About this exercise: Return every line from the one with "minimum with a" through the one with "s = false →", inclusive, exactly as it appears below.

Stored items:
►

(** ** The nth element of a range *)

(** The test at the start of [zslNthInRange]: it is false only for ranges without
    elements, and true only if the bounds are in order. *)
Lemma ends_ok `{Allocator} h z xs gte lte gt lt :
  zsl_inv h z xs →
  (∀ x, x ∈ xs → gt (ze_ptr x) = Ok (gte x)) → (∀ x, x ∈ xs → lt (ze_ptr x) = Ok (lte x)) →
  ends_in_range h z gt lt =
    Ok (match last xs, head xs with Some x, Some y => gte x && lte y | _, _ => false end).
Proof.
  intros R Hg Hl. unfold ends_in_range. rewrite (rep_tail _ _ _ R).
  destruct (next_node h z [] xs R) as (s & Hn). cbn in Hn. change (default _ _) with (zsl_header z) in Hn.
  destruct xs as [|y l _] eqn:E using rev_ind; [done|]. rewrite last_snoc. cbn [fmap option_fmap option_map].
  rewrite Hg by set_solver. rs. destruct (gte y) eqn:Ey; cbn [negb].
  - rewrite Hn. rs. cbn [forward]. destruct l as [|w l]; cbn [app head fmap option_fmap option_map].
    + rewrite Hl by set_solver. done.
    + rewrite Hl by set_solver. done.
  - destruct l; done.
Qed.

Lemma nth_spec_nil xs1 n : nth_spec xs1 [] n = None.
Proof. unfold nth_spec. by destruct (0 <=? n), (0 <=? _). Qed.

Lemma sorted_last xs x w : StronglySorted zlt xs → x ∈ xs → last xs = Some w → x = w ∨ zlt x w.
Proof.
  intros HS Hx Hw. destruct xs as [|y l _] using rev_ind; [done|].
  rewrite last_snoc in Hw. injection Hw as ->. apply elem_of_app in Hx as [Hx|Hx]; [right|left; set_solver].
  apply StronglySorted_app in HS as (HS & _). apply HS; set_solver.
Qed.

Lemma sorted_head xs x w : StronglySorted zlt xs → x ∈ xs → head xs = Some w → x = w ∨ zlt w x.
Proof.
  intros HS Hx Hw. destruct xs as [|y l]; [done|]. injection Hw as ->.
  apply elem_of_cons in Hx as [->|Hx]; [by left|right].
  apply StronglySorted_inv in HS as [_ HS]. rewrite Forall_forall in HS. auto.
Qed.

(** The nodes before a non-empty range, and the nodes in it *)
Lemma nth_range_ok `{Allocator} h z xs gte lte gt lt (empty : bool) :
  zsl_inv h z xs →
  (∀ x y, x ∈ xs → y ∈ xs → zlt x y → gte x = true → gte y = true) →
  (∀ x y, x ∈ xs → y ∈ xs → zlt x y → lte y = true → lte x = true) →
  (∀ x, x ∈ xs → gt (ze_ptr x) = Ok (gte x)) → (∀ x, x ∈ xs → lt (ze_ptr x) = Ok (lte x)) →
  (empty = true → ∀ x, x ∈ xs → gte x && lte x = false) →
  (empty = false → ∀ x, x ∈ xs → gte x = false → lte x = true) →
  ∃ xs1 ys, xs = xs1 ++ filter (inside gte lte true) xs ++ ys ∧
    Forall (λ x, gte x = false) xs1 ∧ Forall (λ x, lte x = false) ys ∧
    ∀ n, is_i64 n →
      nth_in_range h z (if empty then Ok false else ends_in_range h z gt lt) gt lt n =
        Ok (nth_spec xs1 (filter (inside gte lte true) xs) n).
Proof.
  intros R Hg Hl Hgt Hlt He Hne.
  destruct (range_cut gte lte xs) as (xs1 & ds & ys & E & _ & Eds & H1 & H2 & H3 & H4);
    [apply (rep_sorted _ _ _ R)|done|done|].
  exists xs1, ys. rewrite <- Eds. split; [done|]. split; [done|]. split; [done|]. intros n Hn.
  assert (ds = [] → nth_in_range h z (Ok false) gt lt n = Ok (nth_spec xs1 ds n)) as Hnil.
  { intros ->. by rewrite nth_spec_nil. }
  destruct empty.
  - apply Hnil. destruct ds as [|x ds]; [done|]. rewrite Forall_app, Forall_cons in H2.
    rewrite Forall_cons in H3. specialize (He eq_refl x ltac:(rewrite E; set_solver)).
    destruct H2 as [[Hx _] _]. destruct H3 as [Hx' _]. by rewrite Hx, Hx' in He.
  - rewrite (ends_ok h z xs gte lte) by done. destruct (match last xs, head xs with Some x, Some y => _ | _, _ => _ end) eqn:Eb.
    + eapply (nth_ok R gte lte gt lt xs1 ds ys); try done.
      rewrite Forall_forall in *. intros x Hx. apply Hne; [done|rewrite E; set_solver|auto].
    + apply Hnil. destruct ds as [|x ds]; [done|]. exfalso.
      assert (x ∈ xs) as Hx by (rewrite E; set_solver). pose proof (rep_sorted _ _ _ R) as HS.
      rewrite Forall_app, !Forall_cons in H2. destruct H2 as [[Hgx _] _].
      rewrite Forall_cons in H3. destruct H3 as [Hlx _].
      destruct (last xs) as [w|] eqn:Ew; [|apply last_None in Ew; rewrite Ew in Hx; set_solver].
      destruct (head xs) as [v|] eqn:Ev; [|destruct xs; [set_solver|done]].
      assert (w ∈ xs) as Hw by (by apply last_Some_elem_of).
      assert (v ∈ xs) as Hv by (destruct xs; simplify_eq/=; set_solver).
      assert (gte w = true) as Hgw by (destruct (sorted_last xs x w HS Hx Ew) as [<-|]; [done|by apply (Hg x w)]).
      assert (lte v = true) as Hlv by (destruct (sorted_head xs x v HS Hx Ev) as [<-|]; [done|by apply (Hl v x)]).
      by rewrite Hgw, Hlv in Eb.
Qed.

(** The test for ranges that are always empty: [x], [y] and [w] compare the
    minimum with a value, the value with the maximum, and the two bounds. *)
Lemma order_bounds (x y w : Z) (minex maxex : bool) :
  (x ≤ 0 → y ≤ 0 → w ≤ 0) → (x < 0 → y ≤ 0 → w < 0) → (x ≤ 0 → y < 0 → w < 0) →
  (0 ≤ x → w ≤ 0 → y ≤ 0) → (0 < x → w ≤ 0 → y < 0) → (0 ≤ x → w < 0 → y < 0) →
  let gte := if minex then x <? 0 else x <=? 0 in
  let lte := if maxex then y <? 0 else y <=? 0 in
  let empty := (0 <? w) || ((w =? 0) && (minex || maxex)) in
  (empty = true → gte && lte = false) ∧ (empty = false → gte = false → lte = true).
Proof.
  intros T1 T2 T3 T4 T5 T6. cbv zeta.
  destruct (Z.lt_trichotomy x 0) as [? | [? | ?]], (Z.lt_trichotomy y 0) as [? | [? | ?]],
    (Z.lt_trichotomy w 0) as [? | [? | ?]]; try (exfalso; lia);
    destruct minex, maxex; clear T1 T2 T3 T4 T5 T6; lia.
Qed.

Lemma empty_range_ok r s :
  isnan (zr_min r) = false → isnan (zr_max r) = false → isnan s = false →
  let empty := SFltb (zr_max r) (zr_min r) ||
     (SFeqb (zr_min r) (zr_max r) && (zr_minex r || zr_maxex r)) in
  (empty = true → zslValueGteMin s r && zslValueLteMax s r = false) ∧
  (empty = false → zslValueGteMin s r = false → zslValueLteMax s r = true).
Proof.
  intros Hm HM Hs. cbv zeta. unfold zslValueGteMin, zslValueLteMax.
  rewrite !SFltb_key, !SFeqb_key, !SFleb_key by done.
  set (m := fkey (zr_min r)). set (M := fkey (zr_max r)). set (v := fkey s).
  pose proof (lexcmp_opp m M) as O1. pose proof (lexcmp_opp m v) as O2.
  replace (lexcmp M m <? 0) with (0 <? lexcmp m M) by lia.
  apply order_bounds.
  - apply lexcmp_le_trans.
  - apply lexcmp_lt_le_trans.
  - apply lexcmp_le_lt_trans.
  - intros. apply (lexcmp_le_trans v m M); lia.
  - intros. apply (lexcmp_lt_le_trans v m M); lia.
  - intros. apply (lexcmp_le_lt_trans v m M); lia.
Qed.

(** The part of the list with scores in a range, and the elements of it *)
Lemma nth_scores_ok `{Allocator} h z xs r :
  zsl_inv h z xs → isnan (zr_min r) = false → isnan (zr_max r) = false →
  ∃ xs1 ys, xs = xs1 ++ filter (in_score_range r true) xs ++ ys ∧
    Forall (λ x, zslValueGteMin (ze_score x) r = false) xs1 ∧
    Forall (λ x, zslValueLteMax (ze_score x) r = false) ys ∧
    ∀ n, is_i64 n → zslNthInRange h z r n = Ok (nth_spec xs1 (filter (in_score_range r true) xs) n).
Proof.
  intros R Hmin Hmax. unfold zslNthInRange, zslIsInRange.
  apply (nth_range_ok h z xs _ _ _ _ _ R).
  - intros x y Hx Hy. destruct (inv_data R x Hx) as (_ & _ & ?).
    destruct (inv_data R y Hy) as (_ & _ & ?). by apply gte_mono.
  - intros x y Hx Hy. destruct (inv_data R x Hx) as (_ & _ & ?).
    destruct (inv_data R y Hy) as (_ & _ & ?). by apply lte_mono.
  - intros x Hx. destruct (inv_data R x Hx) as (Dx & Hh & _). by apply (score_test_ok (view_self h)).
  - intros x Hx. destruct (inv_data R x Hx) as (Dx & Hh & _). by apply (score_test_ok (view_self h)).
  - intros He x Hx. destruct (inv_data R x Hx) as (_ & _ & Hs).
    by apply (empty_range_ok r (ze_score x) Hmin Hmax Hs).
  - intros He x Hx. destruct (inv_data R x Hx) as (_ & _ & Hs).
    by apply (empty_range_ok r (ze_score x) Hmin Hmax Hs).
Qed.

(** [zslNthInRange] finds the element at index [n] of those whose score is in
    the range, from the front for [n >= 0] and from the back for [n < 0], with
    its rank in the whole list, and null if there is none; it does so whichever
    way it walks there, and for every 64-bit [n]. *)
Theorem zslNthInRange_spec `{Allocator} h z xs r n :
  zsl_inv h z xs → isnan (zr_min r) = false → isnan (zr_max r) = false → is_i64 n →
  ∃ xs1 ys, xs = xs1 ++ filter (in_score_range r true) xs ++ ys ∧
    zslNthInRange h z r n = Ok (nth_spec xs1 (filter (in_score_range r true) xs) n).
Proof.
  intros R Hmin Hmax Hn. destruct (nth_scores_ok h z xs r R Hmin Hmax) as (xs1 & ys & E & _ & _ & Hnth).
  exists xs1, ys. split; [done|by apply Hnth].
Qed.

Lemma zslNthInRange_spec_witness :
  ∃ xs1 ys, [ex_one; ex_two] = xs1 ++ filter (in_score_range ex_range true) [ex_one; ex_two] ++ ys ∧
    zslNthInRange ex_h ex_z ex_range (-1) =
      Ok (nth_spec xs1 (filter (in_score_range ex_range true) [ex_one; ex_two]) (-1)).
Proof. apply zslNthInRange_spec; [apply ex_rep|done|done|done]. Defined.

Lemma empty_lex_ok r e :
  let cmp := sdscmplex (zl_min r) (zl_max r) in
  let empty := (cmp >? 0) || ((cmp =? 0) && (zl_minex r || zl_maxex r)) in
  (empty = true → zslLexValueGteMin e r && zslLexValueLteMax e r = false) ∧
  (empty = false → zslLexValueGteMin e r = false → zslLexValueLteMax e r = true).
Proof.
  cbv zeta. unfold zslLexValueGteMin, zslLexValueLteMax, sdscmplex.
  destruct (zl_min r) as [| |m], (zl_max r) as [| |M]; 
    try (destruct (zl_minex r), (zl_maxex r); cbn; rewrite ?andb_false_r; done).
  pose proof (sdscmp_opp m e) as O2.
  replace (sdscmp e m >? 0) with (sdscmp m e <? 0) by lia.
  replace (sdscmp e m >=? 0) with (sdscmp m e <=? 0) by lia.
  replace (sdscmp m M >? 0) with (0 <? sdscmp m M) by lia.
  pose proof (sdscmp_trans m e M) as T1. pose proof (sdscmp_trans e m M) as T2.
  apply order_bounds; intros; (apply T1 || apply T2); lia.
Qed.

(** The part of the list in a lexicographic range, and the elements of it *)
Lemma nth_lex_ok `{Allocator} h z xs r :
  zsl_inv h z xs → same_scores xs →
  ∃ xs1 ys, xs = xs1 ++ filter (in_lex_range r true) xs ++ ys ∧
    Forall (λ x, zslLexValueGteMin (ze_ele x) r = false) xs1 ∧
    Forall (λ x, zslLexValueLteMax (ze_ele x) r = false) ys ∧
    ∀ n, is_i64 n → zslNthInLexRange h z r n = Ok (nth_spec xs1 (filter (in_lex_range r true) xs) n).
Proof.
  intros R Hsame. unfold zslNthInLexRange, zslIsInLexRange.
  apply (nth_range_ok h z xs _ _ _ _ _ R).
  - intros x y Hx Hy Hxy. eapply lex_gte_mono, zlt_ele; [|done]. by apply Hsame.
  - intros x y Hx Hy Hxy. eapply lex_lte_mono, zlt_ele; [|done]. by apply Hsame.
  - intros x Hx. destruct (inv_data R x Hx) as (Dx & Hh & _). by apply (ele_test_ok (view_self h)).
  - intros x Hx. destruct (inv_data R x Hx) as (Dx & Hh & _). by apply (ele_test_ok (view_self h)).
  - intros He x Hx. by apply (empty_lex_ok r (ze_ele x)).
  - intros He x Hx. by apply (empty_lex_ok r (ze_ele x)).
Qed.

◄
►

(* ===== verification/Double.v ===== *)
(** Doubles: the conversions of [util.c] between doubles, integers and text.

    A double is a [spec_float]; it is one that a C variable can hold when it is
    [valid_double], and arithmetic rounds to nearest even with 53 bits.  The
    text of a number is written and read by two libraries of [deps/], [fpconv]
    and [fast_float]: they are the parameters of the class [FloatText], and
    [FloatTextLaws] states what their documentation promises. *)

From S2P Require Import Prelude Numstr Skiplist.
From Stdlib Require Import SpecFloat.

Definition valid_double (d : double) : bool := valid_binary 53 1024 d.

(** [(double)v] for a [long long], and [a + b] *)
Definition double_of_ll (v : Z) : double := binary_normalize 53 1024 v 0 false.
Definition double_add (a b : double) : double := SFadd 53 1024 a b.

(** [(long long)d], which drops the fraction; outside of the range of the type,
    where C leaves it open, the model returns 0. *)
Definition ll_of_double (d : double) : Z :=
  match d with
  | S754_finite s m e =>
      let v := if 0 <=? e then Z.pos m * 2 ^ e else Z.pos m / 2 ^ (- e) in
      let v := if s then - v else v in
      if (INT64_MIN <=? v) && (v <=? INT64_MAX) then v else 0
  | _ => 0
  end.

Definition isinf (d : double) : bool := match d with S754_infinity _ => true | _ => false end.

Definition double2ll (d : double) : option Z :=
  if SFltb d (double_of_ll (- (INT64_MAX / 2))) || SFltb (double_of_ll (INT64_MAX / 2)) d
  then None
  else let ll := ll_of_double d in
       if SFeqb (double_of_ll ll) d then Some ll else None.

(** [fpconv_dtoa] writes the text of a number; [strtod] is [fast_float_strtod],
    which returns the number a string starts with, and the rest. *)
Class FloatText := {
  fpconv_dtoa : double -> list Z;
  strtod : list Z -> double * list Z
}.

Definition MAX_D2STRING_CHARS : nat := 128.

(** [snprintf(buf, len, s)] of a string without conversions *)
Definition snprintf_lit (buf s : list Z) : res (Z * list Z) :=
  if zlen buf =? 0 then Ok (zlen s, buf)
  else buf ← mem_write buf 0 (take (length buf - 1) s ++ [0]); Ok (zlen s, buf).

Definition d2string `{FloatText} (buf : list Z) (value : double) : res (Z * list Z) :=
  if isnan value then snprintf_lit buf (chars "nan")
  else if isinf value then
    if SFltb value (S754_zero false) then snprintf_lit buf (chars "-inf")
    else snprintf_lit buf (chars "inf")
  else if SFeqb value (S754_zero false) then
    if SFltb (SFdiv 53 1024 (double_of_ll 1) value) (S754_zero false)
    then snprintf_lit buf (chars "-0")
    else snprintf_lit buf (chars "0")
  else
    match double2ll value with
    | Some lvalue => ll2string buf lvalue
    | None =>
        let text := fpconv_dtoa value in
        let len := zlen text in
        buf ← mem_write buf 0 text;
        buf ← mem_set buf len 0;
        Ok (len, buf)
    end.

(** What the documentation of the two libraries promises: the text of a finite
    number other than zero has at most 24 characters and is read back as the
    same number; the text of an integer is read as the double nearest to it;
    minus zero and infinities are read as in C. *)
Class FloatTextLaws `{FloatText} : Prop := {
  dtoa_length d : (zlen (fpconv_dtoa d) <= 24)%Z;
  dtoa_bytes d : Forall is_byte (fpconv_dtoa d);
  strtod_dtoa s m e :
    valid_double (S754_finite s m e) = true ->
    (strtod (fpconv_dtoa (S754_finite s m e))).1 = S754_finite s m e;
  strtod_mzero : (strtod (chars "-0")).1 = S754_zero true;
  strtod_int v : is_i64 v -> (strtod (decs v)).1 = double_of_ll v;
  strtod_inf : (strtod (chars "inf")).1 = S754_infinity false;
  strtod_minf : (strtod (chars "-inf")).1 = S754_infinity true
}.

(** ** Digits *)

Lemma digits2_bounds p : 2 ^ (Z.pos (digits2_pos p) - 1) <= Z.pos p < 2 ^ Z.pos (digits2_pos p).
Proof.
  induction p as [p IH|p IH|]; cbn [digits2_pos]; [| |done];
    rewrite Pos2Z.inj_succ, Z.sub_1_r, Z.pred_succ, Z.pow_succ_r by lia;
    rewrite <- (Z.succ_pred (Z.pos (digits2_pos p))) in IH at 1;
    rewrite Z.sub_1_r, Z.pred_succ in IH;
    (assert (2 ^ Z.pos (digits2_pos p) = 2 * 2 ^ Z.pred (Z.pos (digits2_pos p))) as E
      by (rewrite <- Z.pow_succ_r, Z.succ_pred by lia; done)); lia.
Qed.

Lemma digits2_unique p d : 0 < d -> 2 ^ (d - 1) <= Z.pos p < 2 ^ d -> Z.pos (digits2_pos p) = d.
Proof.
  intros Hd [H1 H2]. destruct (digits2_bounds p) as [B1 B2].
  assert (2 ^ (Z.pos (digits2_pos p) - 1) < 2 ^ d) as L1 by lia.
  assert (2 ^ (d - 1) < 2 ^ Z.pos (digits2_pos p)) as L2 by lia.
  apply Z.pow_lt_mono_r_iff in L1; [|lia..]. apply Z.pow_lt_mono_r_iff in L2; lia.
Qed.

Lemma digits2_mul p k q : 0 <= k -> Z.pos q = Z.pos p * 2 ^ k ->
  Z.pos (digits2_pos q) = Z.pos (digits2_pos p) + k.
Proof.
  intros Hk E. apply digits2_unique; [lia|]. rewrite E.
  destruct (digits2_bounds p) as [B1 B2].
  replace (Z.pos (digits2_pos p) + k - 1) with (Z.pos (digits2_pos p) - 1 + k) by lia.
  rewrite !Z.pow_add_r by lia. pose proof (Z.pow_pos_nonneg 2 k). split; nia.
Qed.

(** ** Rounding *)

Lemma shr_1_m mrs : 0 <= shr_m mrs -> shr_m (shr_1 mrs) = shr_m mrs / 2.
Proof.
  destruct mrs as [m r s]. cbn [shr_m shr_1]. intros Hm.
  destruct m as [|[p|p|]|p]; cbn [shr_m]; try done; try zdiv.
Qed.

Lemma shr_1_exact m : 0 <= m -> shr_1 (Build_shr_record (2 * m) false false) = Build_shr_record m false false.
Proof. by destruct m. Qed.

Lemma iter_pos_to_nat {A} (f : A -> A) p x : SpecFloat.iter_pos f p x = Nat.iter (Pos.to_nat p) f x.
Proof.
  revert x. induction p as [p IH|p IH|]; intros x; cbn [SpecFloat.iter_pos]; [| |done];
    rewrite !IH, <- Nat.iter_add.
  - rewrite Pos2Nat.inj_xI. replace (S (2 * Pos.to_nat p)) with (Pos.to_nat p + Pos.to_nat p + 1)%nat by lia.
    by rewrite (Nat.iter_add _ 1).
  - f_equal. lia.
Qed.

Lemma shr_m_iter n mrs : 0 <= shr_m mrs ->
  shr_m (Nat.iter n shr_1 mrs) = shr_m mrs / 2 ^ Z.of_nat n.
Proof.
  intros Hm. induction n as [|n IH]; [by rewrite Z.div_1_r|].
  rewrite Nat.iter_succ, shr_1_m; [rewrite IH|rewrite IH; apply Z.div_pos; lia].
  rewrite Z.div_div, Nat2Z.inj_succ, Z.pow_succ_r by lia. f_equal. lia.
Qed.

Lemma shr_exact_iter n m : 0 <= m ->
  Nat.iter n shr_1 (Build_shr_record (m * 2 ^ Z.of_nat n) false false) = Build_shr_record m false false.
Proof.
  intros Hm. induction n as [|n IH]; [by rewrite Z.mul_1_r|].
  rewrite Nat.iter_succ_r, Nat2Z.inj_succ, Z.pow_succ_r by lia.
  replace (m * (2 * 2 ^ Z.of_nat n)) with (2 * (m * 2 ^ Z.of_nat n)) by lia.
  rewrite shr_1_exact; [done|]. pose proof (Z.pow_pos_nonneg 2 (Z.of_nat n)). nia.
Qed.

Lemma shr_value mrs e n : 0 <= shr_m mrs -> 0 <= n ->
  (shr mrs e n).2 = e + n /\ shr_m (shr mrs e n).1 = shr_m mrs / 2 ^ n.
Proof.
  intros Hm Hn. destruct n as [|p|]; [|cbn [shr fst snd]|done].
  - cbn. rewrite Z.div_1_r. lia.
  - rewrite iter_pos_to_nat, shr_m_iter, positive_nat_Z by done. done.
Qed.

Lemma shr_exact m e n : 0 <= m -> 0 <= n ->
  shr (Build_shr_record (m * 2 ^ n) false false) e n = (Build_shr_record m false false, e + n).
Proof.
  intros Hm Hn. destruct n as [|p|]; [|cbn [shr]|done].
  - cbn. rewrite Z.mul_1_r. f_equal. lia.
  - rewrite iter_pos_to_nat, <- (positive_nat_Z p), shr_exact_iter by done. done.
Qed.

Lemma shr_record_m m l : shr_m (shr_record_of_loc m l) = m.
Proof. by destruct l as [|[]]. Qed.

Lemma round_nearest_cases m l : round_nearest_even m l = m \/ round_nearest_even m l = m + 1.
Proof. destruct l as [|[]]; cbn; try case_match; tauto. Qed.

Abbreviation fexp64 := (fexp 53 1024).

◄

Task solution:
    minimum with a value, the value with the maximum, and the two bounds. *)
Lemma order_bounds (x y w : Z) (minex maxex : bool) :
  (x ≤ 0 → y ≤ 0 → w ≤ 0) → (x < 0 → y ≤ 0 → w < 0) → (x ≤ 0 → y < 0 → w < 0) →
  (0 ≤ x → w ≤ 0 → y ≤ 0) → (0 < x → w ≤ 0 → y < 0) → (0 ≤ x → w < 0 → y < 0) →
  let gte := if minex then x <? 0 else x <=? 0 in
  let lte := if maxex then y <? 0 else y <=? 0 in
  let empty := (0 <? w) || ((w =? 0) && (minex || maxex)) in
  (empty = true → gte && lte = false) ∧ (empty = false → gte = false → lte = true).
Proof.
  intros T1 T2 T3 T4 T5 T6. cbv zeta.
  destruct (Z.lt_trichotomy x 0) as [? | [? | ?]], (Z.lt_trichotomy y 0) as [? | [? | ?]],
    (Z.lt_trichotomy w 0) as [? | [? | ?]]; try (exfalso; lia);
    destruct minex, maxex; clear T1 T2 T3 T4 T5 T6; lia.
Qed.

Lemma empty_range_ok r s :
  isnan (zr_min r) = false → isnan (zr_max r) = false → isnan s = false →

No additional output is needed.